Although Charles V had banned Luther’s writings throughout the Holy Roman Empire, Lutheranism was still gaining followers, and German princes were not enforcing the bans. At the Diet of Speyer in 1526, the princes officially professed their Lutheran faith. With Turkish invasion threatening, the empire could not risk alienating the heretical princes. It was decided that the matter of religion would be settled at a later time, and that in the interim, the princes should “rule, and believe as it may hope and trust to answer before God and his imperial Majesty.” While Charles V had no intention of granting religious freedom to Lutherans, (Charles V did not attend the diet, nor did he sign or oppose the edict from it), the princes took this vague instruction to “follow their conscience” and continue their Lutheran reforms, now with a claim of political credibility.

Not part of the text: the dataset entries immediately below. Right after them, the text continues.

Lemma first_at_unique {A} (P : list N -> option A) ls i a j b :
  first_at P ls i a -> first_at P ls j b -> i = j.
Proof.
  intros [Hi Hil] [Hj Hjl]. destruct (ls !! i) as [x|] eqn:Ex; [|done].
  destruct (ls !! j) as [y|] eqn:Ey; [|done]. injection Hi as Hi. injection Hj as Hj.
  destruct (Nat.lt_trichotomy i j) as [H|[H|H]]; [|done|].
  - rewrite (Hjl i x H Ex) in Hi. done.
  - rewrite (Hil j y H Ey) in Hj. done.
Qed.
Lemma first_at_or_nowhere_None {A} (P : list N -> option A) ls :
  (forall i a, ~ first_at P ls i a) -> nowhere P ls.
Proof.
  induction ls as [|l ls IH] using rev_ind; intros H; [constructor|].
  assert (nowhere P ls) as Hn.
  { apply IH. intros i a Hi. by apply (H i a), first_at_snoc. }
  apply Forall_app. split; [done|]. constructor; [|constructor].
  destruct (P l) as [a|] eqn:E; [|done]. by destruct (H (length ls) a (first_at_end P ls l a Hn E)).
Qed.

(** The word behind a directive. *)
Definition directive_word (directive line : list N) : option (list N) :=
  match split_ws line with
  | w0 :: w1 :: _ => if w0 =s directive then Some w1 else None
  | _ => None
  end.
Definition endif_line (line : list N) : option (list N) :=
  if starts (u"#endif") line then Some line else None.

Lemma words_go_nonempty s cur : Forall (fun w => w <> []) (words_go cur s).
Proof.
  revert cur. induction s as [|c s IH]; intros [|x cur]; cbn [words_go]; try case_bool; auto.
  - constructor; [|done]. intros E%(f_equal length). rewrite length_reverse in E. done.
  - constructor; [|apply IH]. intros E%(f_equal length). rewrite length_reverse in E. done.
Qed.
Lemma directive_word_nonempty d l w : directive_word d l = Some w -> w <> [].
Proof.
  unfold directive_word, split_ws. pose proof (words_go_nonempty l []) as H.
  destruct (words_go [] l) as [|w0 [|w1 ws]]; try done. case_bool; [|done]. intros [= <-].
  inversion H as [|? ? _ H2]. by inversion H2.
Qed.

(** What a scan that finds the first word, and its line, has found. *)
Definition found_first (P : list N -> option (list N)) ls (w : list N) (i : Z) : Prop :=
  (w = [] /\ i = 0%Z /\ nowhere P ls) \/ exists k, first_at P ls k w /\ i = Z.of_nat k /\ w <> [].
Definition found_last (P : list N -> option (list N)) ls (w : list N) (i : Z) : Prop :=
  (w = [] /\ i = 0%Z /\ nowhere P ls) \/ exists k, last_at P ls k w /\ i = Z.of_nat k.

Lemma found_first_snoc d ls l w i :
  found_first (directive_word d) ls w i ->
  found_first (directive_word d) (ls ++ [l])
    (if w =s [] then default [] (directive_word d l) else w)
    (if w =s [] then match directive_word d l with Some _ => len ls | None => i end else i).
Proof.
  intros [(-> & -> & Hn)|(k & Hk & -> & Hw)].
  - cbn. destruct (directive_word d l) as [w|] eqn:E; simpl.
    + right. exists (length ls). split; [by apply first_at_end|]. split; [done|].
      by eapply directive_word_nonempty.
    + left. repeat split. apply Forall_app. split; [done|]. by constructor.
  - rewrite (proj2 (eqs_false w []) Hw). right. exists k. split; [|done]. by apply first_at_snoc.
Qed.
Lemma scan_guard_app n a b g :
  scan_guard n (a ++ b) g = scan_guard (n + len a) b (scan_guard n a g).
Proof.
  revert n g. induction a as [|x a IH]; intros n g; cbn [scan_guard app].
  - unfold len. simpl. by rewrite Z.add_0_r.
  - rewrite IH. f_equal. unfold len. simpl. lia.
Qed.

Lemma scan_guard_line_eq n l g :
  scan_guard_line n l g =
  Guard (if g_ifndef g =s [] then default [] (directive_word (u"#ifndef") l) else g_ifndef g)
        (if g_ifndef g =s [] then match directive_word (u"#ifndef") l with
                                  | Some _ => n | None => g_ifndef_linenum g end
         else g_ifndef_linenum g)
        (if g_define g =s [] then default [] (directive_word (u"#define") l) else g_define g)
        (default (g_endif g) (endif_line l))
        (match endif_line l with Some _ => n | None => g_endif_linenum g end).
Proof.
  unfold scan_guard_line, directive_word, endif_line. destruct g as [i il d e el].
  cbn [g_ifndef g_ifndef_linenum g_define g_endif g_endif_linenum].
  destruct (split_ws l) as [|w0 [|w1 ws]].
  3: destruct (w0 =s u"#ifndef"), (w0 =s u"#define").
  all: destruct (eqs i []) eqn:Ei; cbn; destruct (eqs d []) eqn:Ed; cbn;
    try apply eqs_true in Ei as ->; try apply eqs_true in Ed as ->; by case_bool.
Qed.
Lemma found_last_snoc P ls l w i :
  found_last P ls w i ->
  found_last P (ls ++ [l]) (default w (P l)) (match P l with Some _ => len ls | None => i end).
Proof.
  intros Hf. destruct (P l) as [v|] eqn:E; simpl.
  { right. exists (length ls). split; [by apply last_at_end|done]. }
  destruct Hf as [(-> & -> & Hn)|(k & Hk & ->)].
  - left. repeat split. apply Forall_app. split; [done|by constructor].
  - right. exists k. split; [by apply last_at_snoc|done].
Qed.

(** C26: the scan of a header file for its guard finds the name after the first
    [#ifndef] and its line, the name after the first [#define], and the text
    and line of the last [#endif]: of each nothing when there is no such
    line. *)
Theorem scan_guard_spec ls :
  let g := scan_guard 0 ls (Guard [] 0 [] [] 0) in
  found_first (directive_word (u"#ifndef")) ls (g_ifndef g) (g_ifndef_linenum g)
  /\ (exists i, found_first (directive_word (u"#define")) ls (g_define g) i)
  /\ found_last endif_line ls (g_endif g) (g_endif_linenum g).
Proof.
  induction ls as [|l ls (Hi & (j & Hd) & He)] using rev_ind; cbv zeta in *.
  - split; [|split; [exists 0%Z|]]; left; (split; [done|]); (split; [done|constructor]).
  - rewrite scan_guard_app. cbn [scan_guard]. rewrite Z.add_0_l, scan_guard_line_eq. cbn.
    split; [by apply found_first_snoc|].
    split; [eexists; by apply found_first_snoc|by apply found_last_snoc].
Qed.

(** ** What the last need of a header is *)





(** ** The includes of another file *)

Definition include_of (header line : list N) : option unit :=
  match Search _RE_PATTERN_INCLUDE (CleanseComments line) with
  | Some o => if grp o 2 =s header then Some tt else None
  | None => None
  end.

In 1529, there was another Diet of Speyer, again to deal with the issues of Turkish invasion and rising religious rebellion. The Catholic representatives sought to clarify that the princes could not choose what religious reforms took place. Ferdinand (later Ferdinand I), representing Charles V, condemned the princes’ interpretation and reiterated that the Holy Roman Empire was Catholic. This diet forbade any reforms on the threat of imperial ban and upheld the Edict of Worms. It also clarified that fringe reform movements, like Zwinglianism and Anabaptism, could be punished by death.

The Lutheran representatives, seeing their movement delegitimized, entered a legal protest on April 25, 1529. Six princes and 14 representatives of Imperial Free Cities protested the measures of the Diet of Speyer which they saw as contrary to their beliefs and to the decisions made at the first Diet of Speyer. They asked for a judgment overturning the majority decision of the diet. From this protest came the word “Protestant.” 

Protestantism now commonly refers to all Western Christian branches that are not Catholic or Orthodox. The branches of Protestantism are so varied, it seemed pointless at times to put them under a single term. Yet they all still branch from splitting from the Catholic Church. They may not formally protest the Diet of Speyer, but they are still sects that arose from protest.